Minha África de panos coloridos, onde a morte se instala e a mídia não fala, onde perco meu negro todo dia, em absurdas estradas que te levam e te trazem como um pensamento, dor, unguento, e a cobiça de todas as raças te abandonam à mingua fingindo placebos, e crianças que se perdem das mães como perdi a minha, e doenças que te matam para desocupar-te deixando simplesmente que morras jogando fingidos remédios despencados em tua cabeça, de aviões que despejam a culpa em pacotes de alimentos, a imprensa tirando retratos encomendados para os olhos cegos do mundo, que globalizado desmama teus filhos espalhados pelo planeta num silêncio estrondoso que ofusca mesmo os batuques mais alegres, esvaindo-se escarlate na beleza de teus ritos.
Minha África suicida, barco à deriva cortado o cordão umbilical que ligava o navio ao bote, ninguém olha para trás, ninguém berra tua morte, nenhum século grita de dor enquanto planejam um continente desabitado em meio a partos de esquálidos bebês sem direito à vida, terra mãe querida, amordaçada num mar de dialetos, tua música não alcança a lógica dos mercados, teus rituais se infiltram recortados, sincréticos, adaptados, enquanto fingimos levar-te conosco, mas a verdade é que teus rebentos se arrebentam todos os dias em lenta agonia merecendo notas pequenas na imprensa, empresas de urubus voam nos teus céus vermelhos de sangue centenário. Escravizados foram meus irmãos de pele de chocolate, noite, mate, escuridão no corpo e no ignorado calvário, pátrias assassinas, óbitos sem atestados porque médico nenhum assina, negra, contaminada e menina, teu povo miscigenado pelo globo inteiro, tradição de cativeiro, assombrada, assombro de tribos que tu mesma exterminas, costumeira carnificina.
Minha África cinematográfica, berço do homem, onde as ancas gingam, onde os ombros soltos dançam a sensualíssima dança dos deuses, das colheitas, das lutas, caças, dos banhos de rio, dos Orixás vaidosos, guerreiros, mãos espalmadas, pés livres de calçados, matreira, guerreira, pulsando ritmos de tambores, capoeira, uma nação inteira, tão repartida, pátria sofrida, de onde veio nossa comida, nossa tradição brasileira, ora, no carnaval ninguém dança o fado, herdamos a ligeireza de pés calejados, o molejo, não a saudade do Tejo, minha saudade chora quando escuto teus toques, porque te esquartejam enquanto sou partida, e o mar que me aparece em sonhos é sempre a água da despedida, dos quatro horizontes, a salgada água que separou inteira a nossa grande família.

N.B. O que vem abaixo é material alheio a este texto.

Fixpoint scan (patterns : list string) (command_lower : string) : bool :=
  match patterns with
  | [] => true
  | pattern :: rest =>
      if contains pattern command_lower then false
      else scan rest command_lower
  end.

Definition _is_safe_command (command : string) : bool :=
  let command_lower := lower command in
  if negb (scan dangerous_patterns command_lower) then false
  else if startswith command "-" || startswith command "--" then false
  else if contains " delete " command_lower
          || endswith command_lower " delete" then false
  else true.

End AzureMCPServer.

(** [gcpcli_claude.py], class [GCPMCPServer]: one gate for gcloud, gsutil
    and bq. *)
Module GCPMCPServer.
Import PyStr.

Definition dangerous_patterns : list string :=
  [ "&&"; "||"; ";"; "|"; ">"; "<"; ">>"; "<<";
    "sudo"; "su"; "chmod"; "chown"; "rm"; "del";
    "eval"; "exec"; "system"; "sh"; "bash";
    "delete"; "destroy"; "remove"; "terminate";
    "mv"; "cp"; "move"; "copy";
    "curl"; "wget"; "ssh"; "scp"; "rsync" ].

(** The list in the [any(...)] of the delete exception. *)
Definition safe_deletes : list string :=
  [ "instances list"; "projects list"; "images list";
    "disks list"; "snapshots list"; "--dry-run"; "--help" ].

(** The loop: a hit on ["delete"] is skipped ([continue]) when one of
    [safe_deletes] occurs in the command; every other hit returns. *)
Fixpoint scan (patterns : list string) (command_lower : string) : bool :=
  match patterns with
  | [] => true
  | pattern :: rest =>
      if contains pattern command_lower then
        if String.eqb pattern "delete" && any_in safe_deletes command_lower
        then scan rest command_lower
        else false
      else scan rest command_lower
  end.

Definition suspicious_chars : list string :=
  [ "$("; "`"; "${"; "\"; "&&"; "||" ].

Definition _is_safe_command (command : string) : bool :=
  let command_lower := lower command in
  if negb (scan dangerous_patterns command_lower) then false
  else if startswith command "-" || startswith command "--" then false
  else if any_in suspicious_chars command then false
  else true.

End GCPMCPServer.


(* ===================================================================== *)
(** * Tokenization: [shlex.split] *)
(* ===================================================================== *)

(** Results of code that can raise: [Ok] for a value, [Err] for the
    exception. *)
Inductive result (E A : Type) : Type :=
| Ok (a : A)
| Err (e : E).
Arguments Ok {E A} a.
Arguments Err {E A} e.

(** The standard library's [shlex.split(s)]: a [shlex] lexer in POSIX mode
    with [whitespace_split = True] and no comment characters, read to its
    end.  No shell takes part: the lexer is a character automaton. *)
Module Shlex.
Import PyStr.

Definition dquote : ascii := "034"%char.
Definition squote : ascii := "039"%char.
Definition backslash : ascii := "092"%char.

África ensolarada, que me faz duplamente órfã, mil vezes impotente, sonhando com um crepúsculo ardente, com um canto de cisne negro, como um doente que agoniza e ninguém se horroriza, porque somos todos uns desmamados, ignorantes e desabitados, vivendo à margem dos fatos, e já estamos meio mortos, quase enterrados.
África grávida, o planeta azul não é redondo e te ignora. Tua prole desconhece a própria origem e à toa chora. Sente uma dor sem nome. Sente um amor sem nome. Pensa que vive e todo dia morre. Fisgadas no umbigo, e a sensação incurável de não-pertencimento. Como se fosse a vida sem nascimento. Perdemos a mágica. Morreremos todos engolindo sapos, como filhos ingratos.

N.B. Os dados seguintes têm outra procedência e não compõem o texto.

(** * sotodlib: [get_batch] and the level-3 housekeeping driver

    A shallow embedding of two pieces of the repository:

    - [sotodlib/io/g3tsmurf_utils.py], function [get_batch]: the resolution
      of the chunking controls into a list of detector chunks and a list of
      sample chunks, and the generator that walks their product;
    - [sotodlib/site_pipeline/make_level3_hk.py], function [main]: the
      construction of the observation query and the loop over the
      observations it returns.

    Python integers are unbounded, so they are [Z]; [//] is floor division,
    which is [Z.div], except that Python raises [ZeroDivisionError] where
    [Z.div] returns 0, so every division is guarded.  [int(np.ceil(a/b))]
    goes through a float quotient in the source; it is taken here as the
    exact ceiling, which it is for the detector and sample counts of an
    observation (magnitudes far below 2^53).  [ram_limit] is a whole
    number of bytes.  Calls of [logger] are not part of the model. *)

From Stdlib Require Import ZArith List Lia Bool String Ascii.
From Stdlib Require Import DecimalString Permutation.
Import ListNotations.
Open Scope Z_scope.

(* ------------------------------------------------------------------ *)
(** ** Python values and exceptions *)

Module Py.

(** The exceptions the modelled code can meet.  [GeneratorExit],
    [KeyboardInterrupt] and [SystemExit] derive from [BaseException]
    only; everything else derives from [Exception]. *)
Inductive exn : Type :=
| ZeroDivisionError
| GeneratorExit
| KeyboardInterrupt
| SystemExit
| OtherException (msg : string).

Definition is_Exception (e : exn) : bool :=
  match e with
  | ZeroDivisionError | OtherException _ => true
  | GeneratorExit | KeyboardInterrupt | SystemExit => false
  end.

(** Outcome of a computation: a value, a raised exception, or a loop
    that used up the iterations it was given. *)
Inductive result (A : Type) : Type :=
| Ok (a : A)
| Raise (e : exn)
| OutOfFuel.
Arguments Ok {A} a.
Arguments Raise {A} e.
Arguments OutOfFuel {A}.

Definition bind {A B} (m : result A) (k : A -> result B) : result B :=
  match m with
  | Ok a => k a
  | Raise e => Raise e
  | OutOfFuel => OutOfFuel
  end.

(** [a // b] *)
Definition floordiv (a b : Z) : result Z :=
  if b =? 0 then Raise ZeroDivisionError else Ok (a / b).

(** [int(np.ceil(a / b))] *)
Definition ceildiv (a b : Z) : result Z :=
  if b =? 0 then Raise ZeroDivisionError else Ok (- ((- a) / b)).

África de matricidas, de herdeiros aculturados, de riquezas ensolaradas, terras virgens, morte espalhada, lá, do outro lado do horizonte onde os gritos não alcançam, onde as notícias se escondem e os horrores secretos não são temas constantes porque o assunto da realidade pré-fabricada do jornalismo te exclui como uma chaga.
Por isso choro, por isso nunca estou inteira, sinto-me repartida, nunca repatriada, estou sempre em falta, sempre em coma, sempre ouvindo batuques na Lapa e sentindo-me estrangeira, solitária. Lembranças em sonhos do tempo em que fui escrava, do tempo em que fui rainha. Com roupas coloridas e adereços danço e enfeito minha prole. Há marcas no meu corpo e tons na minha pele. A água fria e límpida do mar que nos separa salga-me a ferida e aplaca a minha febre.
África, sonho contigo como berço, como prole falsamente alourada, como criança secretamente adotada, como fruto e como filha, como lago e como ilha, como o todo de que um dia fui parte.